In college, a biology professor told the class that he had attempted suicide after his fiancée dumped him for the equivalent of a billionaire sultan. He also tried to hang himself (I don’t know what the fascination is with hanging, except that it’s like running, in that you don’t need any special tools). My professor knotted a few of his neckties to make a noose and threw it over the shower rod. He probably weighed only about a hundred and sixty, but as soon as he stepped off the side of the tub, he realized that his toes touched the floor and he was going to suffocate instead of breaking his neck. Then the shower rod broke. So he went to the closest big box store, like a Savemore. On the way he picked out songs (I remember that one of them was the Beach Boys’ “God Only Knows,” which he thought would be guilt-producing). While standing in line with a heavy-duty shower rod, who did he see but his ex-girlfriend with her sweetheart, the Arabian prince. They were cuddling and didn’t notice him, but my prof wanted to go up and show them the shower rod and say,
Look at all the trouble I’m going to so that I don’t have to live without you!

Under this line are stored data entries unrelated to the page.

(** * CertificateSet controller: a shallow embedding of the reconciliation
      engine and the properties of its specification.

    The Go packages of the controller are rendered as modules:
    [metav1], [cmmeta], [certmanagerv1], [corev1], [v1alpha1] hold the data
    model, [apierrors], [schema], [base64], [meta] and [controllerutil] hold
    the library functions the controller calls, [cluster] models the API
    server the client talks to, and [controller] holds the functions of
    [internal/controller]. *)

From Stdlib Require Import ZArith NArith List Ascii String Bool.
From stdpp Require Import base decidable option list gmap strings.

Local Open Scope string_scope.
Local Open Scope Z_scope.

(** ** Errors

    A Go [error] is either a status error of the API machinery, an error of
    [controllerutil.SetControllerReference], a plain [fmt.Errorf] message
    ([Errorf]) or a [fmt.Errorf] message that wraps another error with [%w]
    ([Wrapf]). *)
Module apierrors.

Inductive StatusReason :=
| StatusReasonNotFound
| StatusReasonAlreadyExists
| StatusReasonInternalError.

Inductive error :=
| StatusError (reason : StatusReason) (message : string)
| AlreadyOwnedError (message : string)
| Errorf (message : string)
| Wrapf (message : string) (wrapped : error).

(** [err.Error()]: every wrapping format of the controller ends in
    [": %w"]. *)
Fixpoint Error (e : error) : string :=
  match e with
  | StatusError _ m => m
  | AlreadyOwnedError m => m
  | Errorf m => m
  | Wrapf m e' => m +:+ ": " +:+ Error e'
  end.

(** [apierrors.IsNotFound] looks through the wrapping chain. *)
Fixpoint IsNotFound (e : error) : bool :=
  match e with
  | StatusError StatusReasonNotFound _ => true
  | StatusError _ _ => false
  | AlreadyOwnedError _ => false
  | Errorf _ => false
  | Wrapf _ e' => IsNotFound e'
  end.

Fixpoint IsAlreadyExists (e : error) : bool :=
  match e with
  | StatusError StatusReasonAlreadyExists _ => true
  | StatusError _ _ => false
  | AlreadyOwnedError _ => false
  | Errorf _ => false
  | Wrapf _ e' => IsAlreadyExists e'
  end.

Definition NewNotFound (kind name : string) : error :=
  StatusError StatusReasonNotFound (kind +:+ " " +:+ name +:+ " not found").

Definition NewAlreadyExists (kind name : string) : error :=
  StatusError StatusReasonAlreadyExists
              (kind +:+ " " +:+ name +:+ " already exists").

End apierrors.
Export apierrors.

(** The result of a fallible call: Go's [(value, error)] pair. *)
Inductive res (A : Type) :=
| Ok (a : A)
| Err (e : error).
Arguments Ok {A} a.
Arguments Err {A} e.

(** ** [k8s.io/apimachinery/pkg/runtime/schema] *)
Module schema.

Definition slash : ascii := "/"%char.

(** [strings.Count(gv, "/")] *)
Fixpoint Count (s : string) : nat :=
  match s with
  | EmptyString => O
  | String c s' => if Ascii.eqb c slash then S (Count s') else Count s'
  end.

(** [gv[:i]] for [i := strings.Index(gv, "/")] *)
Fixpoint before_slash (s : string) : string :=
  match s with
  | EmptyString => EmptyString
  | String c s' => if Ascii.eqb c slash then EmptyString
                   else String c (before_slash s')
  end.

(** [gv[i+1:]] *)
Fixpoint after_slash (s : string) : string :=
  match s with
  | EmptyString => EmptyString
  | String c s' => if Ascii.eqb c slash then s' else after_slash s'
  end.

Record GroupVersion := { Group : string; Version : string }.

(** [ParseGroupVersion]: the value and whether an error came with it.
    The zero [GroupVersion] is returned on an empty string and on ["/"]
    (without error) and on a string with two or more slashes (with an
    error). *)
Definition ParseGroupVersion (gv : string) : GroupVersion * bool :=
  if (String.length gv =? 0)%nat || String.eqb gv "/" then
    ({| Group := EmptyString; Version := EmptyString |}, false)
  else
    match Count gv with
    | O => ({| Group := EmptyString; Version := gv |}, false)
    | S O => ({| Group := before_slash gv; Version := after_slash gv |}, false)
    | _ => ({| Group := EmptyString; Version := EmptyString |}, true)
    end.

End schema.

(** ** [encoding/base64], [StdEncoding.EncodeToString] *)
Module base64.

Definition encodeStd : string :=
  "ABCDEFGHIJKLMNOPQRSTUVWXYZabcdefghijklmnopqrstuvwxyz0123456789+/".

Definition digit (n : N) : ascii :=
  match String.get (N.to_nat n) encodeStd with
  | Some c => c
  | None => "="%char
  end.

(** Three input bytes give four digits; a tail of one or two bytes is
    padded with [=]. *)
Fixpoint EncodeToString (src : string) : string :=
  match src with
  | EmptyString => EmptyString
  | String a EmptyString =>
    let v := (N_of_ascii a * 65536)%N in
    String (digit (v / 262144)) (String (digit ((v / 4096) mod 64)) "==")
  | String a (String b EmptyString) =>
    let v := (N_of_ascii a * 65536 + N_of_ascii b * 256)%N in
    String (digit (v / 262144)) (String (digit ((v / 4096) mod 64))
      (String (digit ((v / 64) mod 64)) "="))
  | String a (String b (String c rest)) =>
    let v := (N_of_ascii a * 65536 + N_of_ascii b * 256 + N_of_ascii c)%N in
    String (digit (v / 262144)) (String (digit ((v / 4096) mod 64))
      (String (digit ((v / 64) mod 64)) (String (digit (v mod 64))
        (EncodeToString rest))))
  end.

End base64.



(** ** The data model

    Durations and timestamps are integers (nanoseconds); a Go map is a
    [gmap] (the API machinery does not tell a nil map from an empty one);
    a pointer field that may be nil is an [option]. *)
Module metav1.

Definition ConditionStatus := string.
Definition ConditionTrue : ConditionStatus := "True".
Definition ConditionFalse : ConditionStatus := "False".
Definition ConditionUnknown : ConditionStatus := "Unknown".

Record Condition := {
  Type_ : string;
  Status : ConditionStatus;
  ObservedGeneration : Z;
  LastTransitionTime : Z;
  Reason : string;
  Message : string
}.

Record OwnerReference := {
  OwnerAPIVersion : string;
  OwnerKind : string;
  OwnerName : string;
  OwnerUID : string;
  Controller : bool;
  BlockOwnerDeletion : bool
}.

At that moment, this store employee came up and gave my professor a sample of pizza on a little napkin. It was really good. He decided to have a slice of pizza before he killed himself and ended up buying a whole pizza.
“There is a moral of this story,” he said. “It’s that there’s always pizza. And sometimes pizza is good enough for that day.”
Losing your girlfriend to a handsome billionaire—especially if you happened to be a skinny amoeba nerd—is not comparable to losing your father and your face. And for teenage me, there wasn’t even going to be the joy of pizza. I couldn’t script the tributes, but I hoped there would be a goodly amount of them. I did choose Bible verses, like the one about the pillar of fire that gave us light by night. I chose my favorite hymns (“Were You There?” and “Jacob’s Ladder”), and then I ran out of ideas for that portion of my afterlife.